神经系统退行性变化会引发多种衰老症状或疾病的发生，但目前介导神经退行性变化的致病因子和调控机制尚不明确。衰老血液会促进器官衰老和退行性变化，但具体何种因子发挥作用并不清楚。外泌体是细胞分泌的膜结构囊泡，广泛分布于血液等循环系统，其运输的miRNA调控细胞间通讯交流，参与各项生命活动。前期研究中，我们将衰老小鼠血液外泌体注射进年轻小鼠体内后导致年轻小鼠的学习和记忆功能出现衰退；示踪实验显示衰老血液外泌体显著富集在海马脑区，引起神经细胞线粒体功能相关基因异常表达；此外，我们发现衰老血液外泌体miRNA的种类和含量发生显著变化,且可导致神经细胞线粒体功能缺失；基于此，我们提出假说，衰老血液外泌体miRNA通过调节线粒体功能介导神经退行性变化的发生。后续我们将从细胞和动物水平出发，探索血液外泌体miRNA介导神经退行性变化的具体分子机制，并开发基于外泌体miRNA改善神经退行性变化的新方法。

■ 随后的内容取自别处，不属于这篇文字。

(** Whatever the closure and the adapter, the call resolves, and it never
    touches the store. *)
Lemma sendCommand_resolves :
  settled (sendCommand adapter render command) w = Normal tt
  /\ store (exec (sendCommand adapter render command) w) = store w.
Proof.
  destruct (connectedDevice render) as [connected|] eqn:H.
  - destruct (write_answer connected) as [[]|reason] eqn:Hw.
    + unfold settled, exec. by rewrite (sendCommand_acknowledged _ H Hw).
    + unfold settled, exec. by rewrite (sendCommand_rejected _ _ H Hw).
  - unfold settled, exec. by rewrite (sendCommand_disconnected H).
Qed.

End SendCommand.

(** C5. Sent with no connected device, a command is not written: the call
    reports "Please connect to a device first" in an error alert (the
    NotConnected failure of the session), makes no request of the adapter
    and leaves the whole store, the connected-device reference included, as
    it was. *)
Theorem sendCommand_not_connected adapter render command w :
  connectedDevice render = None ->
  let w' := exec (sendCommand adapter render command) w in
  added w w' = [AlertAlert "Error" "Please connect to a device first"]
  /\ filter is_write (added w w') = []
  /\ store w' = store w.
Proof.
  intros H w'. subst w'. unfold exec.
  rewrite (sendCommand_disconnected adapter render command w H). cbn [snd store trace].
  rewrite (added_app w _ [AlertAlert "Error" "Please connect to a device first"]) by done.
  done.
Qed.

Lemma sendCommand_not_connected_witness :
  let w' := exec (sendCommand failing_adapter initialStore [0x01; 0x03]) (world_of initialStore) in
  connectedDevice initialStore = None
  /\ added (world_of initialStore) w' = [AlertAlert "Error" "Please connect to a device first"]
  /\ filter is_write (added (world_of initialStore) w') = []
  /\ store w' = initialStore.
Proof.
  split; [reflexivity|].
  apply (sendCommand_not_connected failing_adapter initialStore [0x01; 0x03]
           (world_of initialStore)).
  reflexivity.
Defined.

(** C4 as stated does not hold: with a connected device and an adapter that
    rejects the write, [sendCommand] resolves with the very value it resolves
    with after an acknowledged write, so the call returns as on success
    although the peripheral has acknowledged nothing. *)
Lemma sendCommand_returns_without_acknowledgment :
  let call adapter :=
    settled (sendCommand adapter connectedStore [0x01; 0x03]) (world_of connectedStore) in
  connectedDevice connectedStore = Some sync_A
  /\ write_answer failing_adapter [0x01; 0x03] sync_A = Throw "Characteristic write failed"
  /\ write_answer willing_adapter [0x01; 0x03] sync_A = Normal tt
  /\ call failing_adapter = Normal tt
  /\ call failing_adapter = call willing_adapter
  /\ ~ (call failing_adapter = Normal tt ->
        write_answer failing_adapter [0x01; 0x03] sync_A = Normal tt).
Proof.
  cbn zeta. split_and!; try reflexivity.
  intros Hclaim. specialize (Hclaim eq_refl). discriminate Hclaim.
Qed.

(** C4, amended. Sent with a connected device, a command makes exactly one
    request of the adapter: a write-with-response to characteristic
    0000ff03-... of service 000000ff-..., carrying the base64 text of the
    command's bytes (text that decodes to those bytes). The request comes
    first and its outcome is awaited: success ("Command sent") is reported
    after it, and only when the peripheral has acknowledged the write; when
    the write is rejected, "Failed to send command" is reported instead. The
    call itself resolves in both cases, so that its return does not tell an
    acknowledged write from a rejected one. The store is left as it was. *)
Theorem sendCommand_writes_once adapter render command w connected :
  connectedDevice render = Some connected ->
  let w' := exec (sendCommand adapter render command) w in
  let payload := toString_base64 (Buffer_from command) in
  let request :=
    WriteCharacteristicWithResponseForService connected
      "000000ff-0000-1000-8000-00805f9b34fb" "0000ff03-0000-1000-8000-00805f9b34fb"
      payload in
  let sent := ConsoleLog "Command sent:" (PBytes command) in
  filter is_write (added w w') = [request]
  /\ head (added w w') = Some request
  /\ base64_decode (list_ascii_of_string payload) = Some (Buffer_from command)
  /\ (Forall is_byte command -> Buffer_from command = command)
  /\ (sent ∈ added w w' <-> write_answer adapter command connected = Normal tt)
  /\ (write_answer adapter command connected = Normal tt -> added w w' = [request; sent])
  /\ (forall reason,
        write_answer adapter command connected = Throw reason ->
        added w w' = [request;
                      ConsoleError (Some "Send command error:") reason;
                      AlertAlert "Error" "Failed to send command"])
  /\ settled (sendCommand adapter render command) w = Normal tt
  /\ store w' = store w.
Proof.
  intros H w' payload request sent. subst w'. unfold settled, exec.
  assert (Hframe : base64_decode (list_ascii_of_string payload) = Some (Buffer_from command)).
  { subst payload. unfold toString_base64. rewrite list_ascii_of_string_of_list_ascii.
    apply base64_decode_chars, Buffer_from_bytes. }
  destruct (write_answer adapter command connected) as [[]|reason] eqn:Hw.
  - rewrite (sendCommand_acknowledged adapter render command w connected H Hw).
    cbn [fst snd store trace].
    rewrite (added_app w _ [request; sent]) by done.
    split_and!; try done; [apply Buffer_from_id|].
    split; [done|]. intros _. set_solver.
  - rewrite (sendCommand_rejected adapter render command w connected reason H Hw).
    cbn [fst snd store trace].
    rewrite (added_app w _ [request; ConsoleError (Some "Send command error:") reason;
                            AlertAlert "Error" "Failed to send command"]) by done.
    split_and!; try done; [apply Buffer_from_id| |by intros ? [= <-]].
    split; [|done]. intros Hin. subst sent request.
    repeat (apply elem_of_cons in Hin as [Hin|Hin]; [discriminate|]).
    by apply elem_of_nil in Hin.
Qed.

Lemma sendCommand_writes_once_witness :
  let w' := exec (sendCommand willing_adapter connectedStore [0x01; 0x03])
                 (world_of connectedStore) in
  let request :=
    WriteCharacteristicWithResponseForService sync_A
      "000000ff-0000-1000-8000-00805f9b34fb" "0000ff03-0000-1000-8000-00805f9b34fb" "AQM=" in
  connectedDevice connectedStore = Some sync_A
  /\ filter is_write (added (world_of connectedStore) w') = [request]
  /\ added (world_of connectedStore) w' = [request; ConsoleLog "Command sent:" (PBytes [0x01; 0x03])]
  /\ settled (sendCommand willing_adapter connectedStore [0x01; 0x03])
       (world_of connectedStore) = Normal tt.
Proof.
  pose proof (sendCommand_writes_once willing_adapter connectedStore [0x01; 0x03]
                (world_of connectedStore) sync_A eq_refl)
    as (Hw & _ & _ & _ & _ & Hall & _ & Hs & _).
  split; [reflexivity|]. split; [exact Hw|]. split; [exact (Hall eq_refl) | exact Hs].
Defined.
(** C5, on hosts away from UTC.  In Colombo the report for March 2024 of a
    shop without sales has 31 entries, but they run from 29 February to
    30 March: the days are entered by their UTC date, and local midnight
    is still the day before in UTC.  In Bogota, a sale made at 22:00 on
    31 March is within the month, is counted under 1 April, its UTC date,
    and makes a 32nd entry. *)
Theorem getMonthlySalesReport_off_utc_wrong_days :
  (∃ r, getMonthlySalesReport tz_colombo 31 3 2024 one_phone_shop = Some r
        ∧ length (report_dates r) = 31%nat
        ∧ head (report_dates r) = Some (JSDate.mkIsodate 2024 2 29)
        ∧ list.last (report_dates r) = Some (JSDate.mkIsodate 2024 3 30)
        ∧ (JSDate.mkIsodate 2024 3 31 ∉ report_dates r)
        ∧ report_dates r ≠ month_dates 2024 3)
  ∧ (∃ r, getMonthlySalesReport tz_bogota 31 3 2024 late_sale_shop = Some r
          ∧ mr_totalSales r = 1%nat
          ∧ length (report_dates r) = 32%nat
          ∧ list.last (mr_dailyStats r)
            = Some (mkDailyStat (JSDate.mkIsodate 2024 4 1) 1 (num 10))).
Proof.
  split.
  - eexists. split; [vm_compute; reflexivity |].
    split; [by vm_compute |]. split; [by vm_compute |]. split; [by vm_compute |].
    split; [apply (bool_decide_unpack _); by vm_compute |].
    intros Heq. apply (f_equal head) in Heq. vm_compute in Heq. discriminate.
  - eexists. split; [vm_compute; reflexivity |].
    split; [by vm_compute |]. split; by vm_compute.
Qed.

(** At a host at UTC the same month has its own 31 days. *)
Lemma getMonthlySalesReport_utc_march :
  report_dates <$> getMonthlySalesReport tz_utc 31 3 2024 one_phone_shop
  = Some (month_dates 2024 3).
Proof. by vm_compute. Qed.

(** A year from 0 to 99 is taken for 1900 + year by [new Date]: at UTC, the
    report for February of the year 0, which has 29 days, has the 28 days
    of February 1900. *)
Lemma getMonthlySalesReport_two_digit_year :
  daysInMonth 2 0 = 29
  ∧ report_dates <$> getMonthlySalesReport tz_utc 28 2 0 one_phone_shop
    = Some (month_dates 1900 2).
Proof. split; by vm_compute. Qed.

End reports.

(** * The stock ledger, continued *)

Section stock_ledger.
Import ProductService.









(** X3. A product without variants.  A change that is not negative gives
    the product one variant, called default, with the prices of the
    product and the change as its stock, and stores it; a negative change
    throws and stores nothing, so the product still has no variant. *)
Theorem updateStock_default_variant (db : Db) (id : string) (p : Product)
  (change : number) :
  products db !! id = Some p →
  p_variants p = [] →
  ((0 ≤ change)%Qc →
   let p' := set_variants p
               [mkVariant "default" None None None
                          (p_purchasedPrice p) (p_sellingPrice p) change] in
   updateStock id change db
   = (Return (Some p'), set_products db (<[id := p']> (products db))))
  ∧ ((change < 0)%Qc →
     updateStock id change db = (Throw (Error "Insufficient stock"), db)).
Proof.
  intros Hp Hvs.
  assert (Hfirst : first_stock p = 0%Qc)
    by (unfold first_stock, normalize; by rewrite Hvs).
  split.
  - intros Hchange p'.
    rewrite (updateStock_returns db id change p Hp)
      by (rewrite Hfirst; qc_lra).
    unfold p', normalize. rewrite Hvs. unfold default_variant, set_stock. simpl.
    by rewrite Qcplus_0_l.
  - intros Hchange. apply (updateStock_throws db id change p Hp).
    rewrite Hfirst. qc_lra.
Qed.
(* ===== verification/_CoqProject ===== *)
-Q . S2P
Prelude.v
Types.v
Config.v
Storage.v
Pallet.v
Chain.v
Mock.v
Scenarios.v
Exec.v
Effects.v
Registry.v
Ballots.v
Schedule.v
Log.v
Invariants.v
Runs.v
Typing.v
Replay.v
Quorum.v
Lifecycle.v
Releases.v
Decisions.v
Isolation.v
Governance.v
Escrow.v
Specs.v
Genesis.v
Refinement.v
Power.v
Voting.v
Provenance.v
Surplus.v
Divergences.v
Runtime.v
Weights.v
Interaction.v
Build.v
Node.v
Service.v
Command.v
Apis.v
Tools.v
Disk.v
Client.v
Install.v
Builder.v
Reproducible.v
Supply.v
UnitTests.v
(* ===== verification/Prelude.v ===== *)
(** * VeriGov: a verification of the release-governance pallet

    VeriGov is a Substrate chain on which the stakeholders of a software project decide which binaries
    are its official releases. This library models the chain's own code - the pallet, its mock runtime
    and unit tests, the configuration, genesis presets and APIs of the runtime, the node's command line
    and service - and proves what makes it correct. Paths below are relative to [src/].

    ** The program

    - [pallets/verigov/src/lib.rs]: the pallet. A project is created by root ([project_genesis]) with
      stakeholders, each with a role and an escrowed stake, and a release policy. A Core Developer
      proposes a release ([new_release]) with an attestation signed by a Build Service, under a bond.
      Stakeholders vote with their stake ([vote]). When every required role reaches its quorum of aye
      stake (Eq. 1 of the paper) the proposal is scheduled, and [on_initialize] of the scheduled block
      appends it to the project's Official Release Log. A stakeholder whose rebuild gives another
      binary reports it ([submit_counter_attestation]): the Build Service is slashed and the proposal
      rejected. [close_expired] closes what was not accepted in time.
    - [pallets/verigov/src/mock.rs], [tests.rs]: a small runtime around the pallet and its unit tests.
    - [runtime/], [node/]: the runtime that includes the pallet, and the node that runs it.
    - [tools/]: the off-chain tools - the build service that compiles and attests a release ([builder/]),
      the client that installs, on a user's machine, what the release log publishes ([client/]), and
      what they share ([lib/common.js]).

    ** The model

    - [Prelude]: results, saturating integers, sums over finite maps, ledgers.
    - [Types]: the pallet's data types, with the source's names (record fields carry a prefix where two
      records share a name), and [signing_payload]. An unsigned integer is a [Z] in a stated range.
    - [Config]: the class [Config] is the trait of the pallet with the FRAME code it calls (the
      currency's [hold], [release] and [burn_held], signature verification, [mul_floor], weights) as
      members; the class [ConfigLaws] is the documented behaviour of these members. Theorems are
      proved against the two classes; [Mock] gives instances of both.
    - [Storage]: the record [World] holds every storage item, the events, the block number and the
      currency; the monad [M] runs pallet code over it and keeps the writes made before an error; the
      class [StorageLayer] is FRAME's commit and rollback around a call.
    - [Pallet]: one definition per function of [lib.rs], statement by statement; [dispatch] runs a call
      in a storage layer.
    - [Chain]: the block loop [run_to_block] of [mock.rs], and the step relation of the chain: a new
      block, a dispatched call with arguments in the ranges of their types (successful or not), or any change the rest of
      the runtime makes to balances and events without touching the pallet's holds. [reachable]
      worlds are those some run leads to from empty storage.
    - [Mock], [Scenarios]: [mock.rs] with a concrete ledger, and [tests.rs] test by test as scripts,
      which [UnitTests] evaluates.
    - [Runs]: lists of actions on the mock runtime and the worlds they lead to, the concrete inputs
      of the theorems.
    - [Runtime], [Node], [Build]: constants, pallet composition and configuration, the types of the
      chain, genesis presets, chain specifications, the benchmark extrinsic and the build scripts.
    - [Interaction]: the node and the runtime APIs assemble library code, so they are programs that
      call into a signature of library functions ([prog E A], a finite tree) and are run against an
      environment that answers the calls. [Service] ([node/src/service.rs], [rpc.rs]), [Command]
      ([command.rs], [cli.rs], [main.rs]) and [Apis] ([runtime/src/apis.rs], [benchmarks.rs]) are
      such programs, with the arguments of every call, the branches and the early returns.
    - [Tools], [Client], [Builder]: [tools/lib/common.js], [client/client.js] and [builder/build.js] as
      programs whose environment is the chain, the disk with the artifact store, and the keyring. The
      recursion over directories has fuel for their depth ([independent_rebuilds_agree] asks for no
      more than the depth of the tree); the polling loop is given by its first turns. [Disk] is the
      disk under them: what the successful writes of a run have left.
    - [Governance]: the abstract process the pallet implements, as a step relation on members,
      ballots, proposals and logs, with Eq. 1 in rationals and none of the pallet's bookkeeping.

    ** The proofs

    - [Exec] inverts successful runs ([exec]); [Effects] turns every operation into an explicit world,
      so later files never unfold an operation.
    - [Registry], [Ballots], [Schedule], [Log]: one invariant each, stated on the storage maps it
      concerns, preserved by every effect on them: stakes, holds and role totals; proposals, votes,
      bonds and tallies; pending lists against statuses; log entries against enacted proposals.
    - [Invariants]: their conjunction [Inv], preserved by every step, hence true in every [live] world.
      A live world is reachable and has proposal identifiers left: [NextProposalId] saturates at
      [u32::MAX], after which proposals overwrite each other. Some theorems ask the same of
      [NextProjectId].
    - [Quorum]: [meets_quorums] decides Eq. 1, as rationals over the registry and the votes, provided
      the issuance times 10^9 fits [u128] ([Runtime]: both genesis presets do).
    - [Lifecycle], [Releases], [Decisions]: the status machine; soundness, append-only behaviour and
      completeness of the release log, termination of the block loop, what happens to an approved
      proposal at its block; an open proposal is approved exactly when Eq. 1 accepts it.
    - [Escrow], [Genesis], [Provenance]: stakes, bonds and the negligence slash; what genesis sets up;
      every published binary was attested and signed.
    - [Isolation]: what happens to a project is the doing of its own calls and of the blocks, up to the
      equivalence [agrees] of worlds that look the same to it.
    - [Power]: Eq. 1 as power - a willing quorum gets its release published, a blocking minority keeps
      one out; with equal stakes the test is m-of-n, as the paper says.
    - [Refinement]: every run of the chain through [regular] worlds is a run of the process of
      [Governance]. A regular world is live, has project identifiers left, has no project that
      requires the slashable role, and has an issuance for which the quorum test is exact.
    - [Specs]: each of the five calls equals a functional specification, errors and rollback included.
    - [Typing]: every reachable world is well typed - each value within its Rust type, each bounded
      vector within its bound - even after the identifiers have run out. [Weights]: hence the weight
      of the hook and of a block full of calls is within the limits of the runtime, against the
      interface [WeightModel].
    - [Replay]: a follower that applies the events one by one has, at the end of any run, exactly
      the part of storage that events announce: members, role totals, votes, tallies, challenges and
      logs in full, the names of projects, and the announced fields and the status of proposals.
    - [Service], [Command], [Apis]: what a node starts, who gets keys, what subcommands keep away
      from, and that every chain the node builds boots; each holds whatever the libraries answer.
    - [Client], [Install]: whatever disk and store answer, the client installs only binaries of enacted
      proposals that a Build Service signed for; and with the artifacts in the store and a disk that
      works, the disk it leaves has every release that no later one overwrites. [Disk] reads the state of
      the disk off the calls of a run. The proofs use small logics of programs - [safe] (every
      environment), [wp] (one environment, with its history) and [succeeds] - and the invariant that
      the log has no gaps.
    - [Reproducible], [Supply]: honest rebuilds agree, so that a counter-attestation means something; and
      what the builder attests and puts to the store is what the client accepts and installs.
    - [Voting]: re-voting replaces, votes commute.
    - [Surplus], [Divergences]: where the code does what its documentation does not say: the slashed part
      of an aye stays in the tally for good, an approval for a block that has begun is never enacted,
      votes are refused before enactment, a proposal that a slash has made acceptable can expire.

    ** Bounds and fuel

    [run_blocks] takes as fuel the number of blocks left, which [run_to_block_terminates] shows to
    be enough. All other recursion is structural; programs of [Interaction] are finite trees.
    Balances and block numbers are bounded by the configuration ([balance_max], [block_number_max]),
    identifiers by [u32], quorum products by [u128]; every addition the code saturates saturates in
    the model.

    ** Not modelled

    FRAME, Substrate and the codec (parameters, or calls of a signature, above); storage hashers and
    metadata. Of the JavaScript tools: the demonstration script, which drives the other tools against a
    live node, argument parsing, logging and the wrappers of the RPC library. The tallies of the
    slashable role [BuildService] are outside the theorems on Eq. 1: [Divergences] shows that they
    can be wrong after a slash. *)
From stdpp Require Import prelude gmap vector.
#[local] Open Scope Z_scope.
Definition counter_attestation_slashes_build_service_and_rejects_proposal : script :=
  let slashed := BUILD_STAKE / 2 in
  [setup_acme; propose 0 (h xbd); issuance_is (9 * INITIAL_BALANCE);
   counter BOB 0 (h xa1);
   stake_is 0 BUILD_SERVICE BuildService (BUILD_STAKE - slashed);
   role_stake_is 0 BuildService (BUILD_STAKE - slashed);
   held_is Stake BUILD_SERVICE (BUILD_STAKE - slashed);
   free_is BUILD_SERVICE (INITIAL_BALANCE - BUILD_STAKE);
   issuance_is (9 * INITIAL_BALANCE - slashed);
   status_is 0 Rejected; held_is ProposalBond ALICE 0;
   check (fun w => match w_CounterAttestations w !! 0 with
     | Some c => bool_decide (ca_challenger c = BOB)
         && bool_decide (ca_attested_binary_hash c = h xbd)
         && bool_decide (ca_rebuilt_binary_hash c = h xa1)
     | None => false
     end);
   has_event (CounterAttestationAccepted 0 BOB (h xbd) (h xa1));
   has_event (BuildServiceSlashed 0 BUILD_SERVICE slashed (BUILD_STAKE - slashed));
   has_event (ProposalRejected 0);
   assert_noop (signed CAROL) (vote_call 0 true) ProposalNotVoting;
   blocks_until 50; releases_are 0 0].

Definition counter_attestation_cancels_a_scheduled_enactment : script :=
  let enact_at := 1 + ENACTMENT_DELAY in
  [setup_acme; propose 0 (h xbd); aye CAROL 0; aye DAN 0; aye FUZZ_IO 0;
   status_is 0 (Approved enact_at);
   counter FOO_AUDIT 0 (h xa1); status_is 0 Rejected; pending_is enact_at [];
   blocks_until (enact_at + 1); releases_are 0 0; status_is 0 Rejected].
(* ===== verification/Exec.v ===== *)
(** * Running pallet code

    Inversion of successful computations ([exec]): what a run of each operation of the monad that
    returned [Ok] did, and the equations that run a sequence step by step. *)
From stdpp Require Import prelude gmap vector.
From Stdlib Require Import Init.Byte.
From S2P Require Import Prelude Types Config Storage Pallet Chain.
#[local] Open Scope Z_scope.

Section Inversion.
Context {T : Config}.

Lemma bind_Ok {A B} (m : M A) (k : A -> M B) w b w' :
  (m ≫= k) w = (Ok b, w') -> exists a w1, m w = (Ok a, w1) /\ k a w1 = (Ok b, w').
Proof.
  unfold mbind, M_bind. destruct (m w) as [[a|e] w1] eqn:E; [|done]. by exists a, w1.
Qed.

Lemma bind_run {A B} (m : M A) (k : A -> M B) w a w1 :
  m w = (Ok a, w1) -> (m ≫= k) w = k a w1.
Proof. unfold mbind, M_bind. by intros ->. Qed.

Lemma bind_run_err {A B} (m : M A) (k : A -> M B) w e w1 :
  m w = (Err e, w1) -> (m ≫= k) w = (Err e, w1).
Proof. unfold mbind, M_bind. by intros ->. Qed.

Lemma mret_Ok {A} (a b : A) w w' : mret (M := M) a w = (Ok b, w') -> b = a /\ w' = w.
Proof. by intros [= -> ->]. Qed.

Lemma gets_Ok {A} (f : World -> A) w a w' : gets f w = (Ok a, w') -> a = f w /\ w' = w.
Proof. by intros [= -> ->]. Qed.

Lemma modify_Ok f w u w' : modify f w = (Ok u, w') -> w' = f w.
Proof. by intros [= _ ->]. Qed.

Lemma ensure_Ok c e w u w' : ensure c e w = (Ok u, w') -> c = true /\ w' = w.
Proof. destruct c; [by intros [= _ ->] | done]. Qed.

Lemma ok_or_Ok {A} (o : option A) e w a w' : ok_or o e w = (Ok a, w') -> o = Some a /\ w' = w.
Proof. destruct o; [by intros [= -> ->] | done]. Qed.

Lemma ensure_signed_Ok o w who w' : ensure_signed o w = (Ok who, w') -> o = Signed who /\ w' = w.
Proof. destruct o; try done. by intros [= -> ->]. Qed.

Lemma ensure_root_Ok o w u w' : ensure_root o w = (Ok u, w') -> o = Root /\ w' = w.
Proof. destruct o; try done. by intros [= _ ->]. Qed.

Lemma currency_call_Ok {A} (op : CurrencyState -> result A CurrencyError * CurrencyState) w a w' :
  currency_call op w = (Ok a, w') ->
  exists c, op (w_currency w) = (Ok a, c) /\ w' = set_currency c w.
Proof.
  unfold currency_call. destruct (op (w_currency w)) as [[x|e] c]; [|done].
  intros [= <- <-]. by exists c.
Qed.

Lemma currency_call_run {A} (op : CurrencyState -> result A CurrencyError * CurrencyState) w a c :
  op (w_currency w) = (Ok a, c) -> currency_call op w = (Ok a, set_currency c w).
Proof. unfold currency_call. by intros ->. Qed.

Lemma currency_call_err {A} (op : CurrencyState -> result A CurrencyError * CurrencyState) w e c :
  op (w_currency w) = (Err e, c) -> currency_call op w = (Err (TokenFailure e), set_currency c w).
Proof. unfold currency_call. by intros ->. Qed.

(** A failed dispatch leaves the world as it was; a successful one is the body's run. *)
Lemma dispatch_Err {S : StorageLayer T} o c w e w' : dispatch o c w = (Err e, w') -> w' = w.
Proof.
  unfold dispatch. destruct (call_body o c w) as [[u|e'] w1] eqn:E.
  - rewrite (storage_layer_commit _ _ _ _ _ E). done.
  - rewrite (storage_layer_rollback _ _ _ _ _ E). by intros [= _ ->].
Qed.

Lemma dispatch_Ok {S : StorageLayer T} o c w u w' :
  dispatch o c w = (Ok u, w') -> call_body o c w = (Ok u, w').
Proof.
  unfold dispatch. destruct (call_body o c w) as [[u'|e'] w1] eqn:E.
  - by rewrite (storage_layer_commit _ _ _ _ _ E).
  - by rewrite (storage_layer_rollback _ _ _ _ _ E).
Qed.

Lemma dispatch_commit {S : StorageLayer T} o c w u w' :
  call_body o c w = (Ok u, w') -> dispatch o c w = (Ok u, w').
Proof. apply storage_layer_commit. Qed.

Lemma dispatch_rollback {S : StorageLayer T} o c w e w' :
  call_body o c w = (Err e, w') -> dispatch o c w = (Err e, w).
Proof. apply storage_layer_rollback. Qed.
End Inversion.

(** [exec H] turns [H : m w = (Ok a, w')] into the conditions under which the steps of [m]
    succeeded and the world they lead to; [to_prop] restates a boolean test as a proposition. *)
Ltac to_prop H :=
  rewrite ?negb_true_iff, ?bool_decide_eq_true, ?bool_decide_eq_false, ?Z.eqb_neq, ?Z.leb_le,
    ?Z.ltb_lt in H.
Ltac exec_step H :=
  lazymatch type of H with
  | (_ ≫= _) _ = (Ok _, _) =>
      let a := fresh "a" in let w := fresh "w" in let H1 := fresh "H" in
      apply bind_Ok in H as (a & w & H1 & H); exec_step H1
  | mret _ _ = (Ok _, _) => apply mret_Ok in H as [? ->]; try subst
  | ensure _ _ _ = (Ok _, _) =>
      let H2 := fresh "Hens" in
      apply ensure_Ok in H as [H2 ->]; to_prop H2
  | ok_or _ _ _ = (Ok _, _) =>
      let H2 := fresh "Hsome" in apply ok_or_Ok in H as [H2 ->]
  | ensure_signed _ _ = (Ok _, _) => apply ensure_signed_Ok in H as [-> ->]
  | ensure_root _ _ = (Ok _, _) => apply ensure_root_Ok in H as [-> ->]
  | currency_call _ _ = (Ok _, _) =>
      let c := fresh "c" in let H2 := fresh "Hcur" in
      apply currency_call_Ok in H as (c & H2 & ->)
  | map_get _ _ _ = (Ok _, _) => apply gets_Ok in H as [-> ->]
  | map_contains_key _ _ _ = (Ok _, _) => apply gets_Ok in H as [-> ->]
  | map_get_or _ _ _ _ = (Ok _, _) => apply gets_Ok in H as [-> ->]
  | value_get _ _ = (Ok _, _) => apply gets_Ok in H as [-> ->]
  | block_number _ = (Ok _, _) => apply gets_Ok in H as [-> ->]
  | gets _ _ = (Ok _, _) => apply gets_Ok in H as [-> ->]
  | map_insert _ _ _ _ = (Ok _, _) => apply modify_Ok in H as ->
  | map_mutate _ _ _ _ _ = (Ok _, _) => apply modify_Ok in H as ->
  | value_put _ _ _ = (Ok _, _) => apply modify_Ok in H as ->
  | deposit_event _ _ = (Ok _, _) => apply modify_Ok in H as ->
  | modify _ _ = (Ok _, _) => apply modify_Ok in H as ->
  | _ => idtac
  end.
Ltac exec H :=
  repeat progress exec_step H; repeat match goal with x : () |- _ => destruct x end.

(** Equality of two worlds built from the variable [w] by storage operations: both are evaluated to
    their fields before they are compared. *)
Ltac world_eq w :=
  destruct w;
  cbv [item_set item_get NextProjectId NextProposalId Projects Stakeholders RoleStake Proposals
    Votes Tallies ReleaseCount ReleaseLog CounterAttestations PendingEnactments
    set_NextProjectId set_NextProposalId set_Projects set_Stakeholders set_RoleStake set_Proposals
    set_Votes set_Tallies set_ReleaseCount set_ReleaseLog set_CounterAttestations
    set_PendingEnactments set_events set_block_number set_currency
    w_NextProjectId w_NextProposalId w_Projects w_Stakeholders w_RoleStake w_Proposals w_Votes
    w_Tallies w_ReleaseCount w_ReleaseLog w_CounterAttestations w_PendingEnactments w_events
    w_block_number w_currency value_at role_stake tally pending release_count].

Neurodegeneration can cause a variety of age-related symptoms or diseases, however, the key pathogenic factors and molecular mechanisms that mediate neurodegeneration are still unclear. Aged blood can lead to organ aging and degeneration, but it is not clear which factors are involved. Exosomes are membrane vesicles released by a variety of different cells and distributed in the blood and other circulatory systems. The miRNAs transported by exosome regulate inter-cellular communication and participate in various life activities. In our previous study, we found that systemic administration of aged blood plasma or exosomes into young mice caused age-related cognitive, learning and memory impairments. Tracer experiment revealed that aged blood exosomes were enriched in hippocampus. Hippocampal gene expression sequencing found that the altered genes were significantly correlated with mitochondrial function.Sequencing analysis identified significant alteration of miRNA profiles between the blood exosomes of aged and young mice. In vivo and in vitro experiments found that aged exosomes or exosomal miRNA could lead to the loss of mitochondrial function in nerve cells. In this project, we hypothesize that blood exosomes and exosomal miRNAs may participate in the complex networks of cellular senescence in vitro and contribute to neurodegeneration in vivo. This project may uncover the involvement of blood exosomes and exosomal miRNA in the regulation of cellular senescence and demonstrate the potential role of them in biological processes and signaling pathways of aging and neurodegeneration.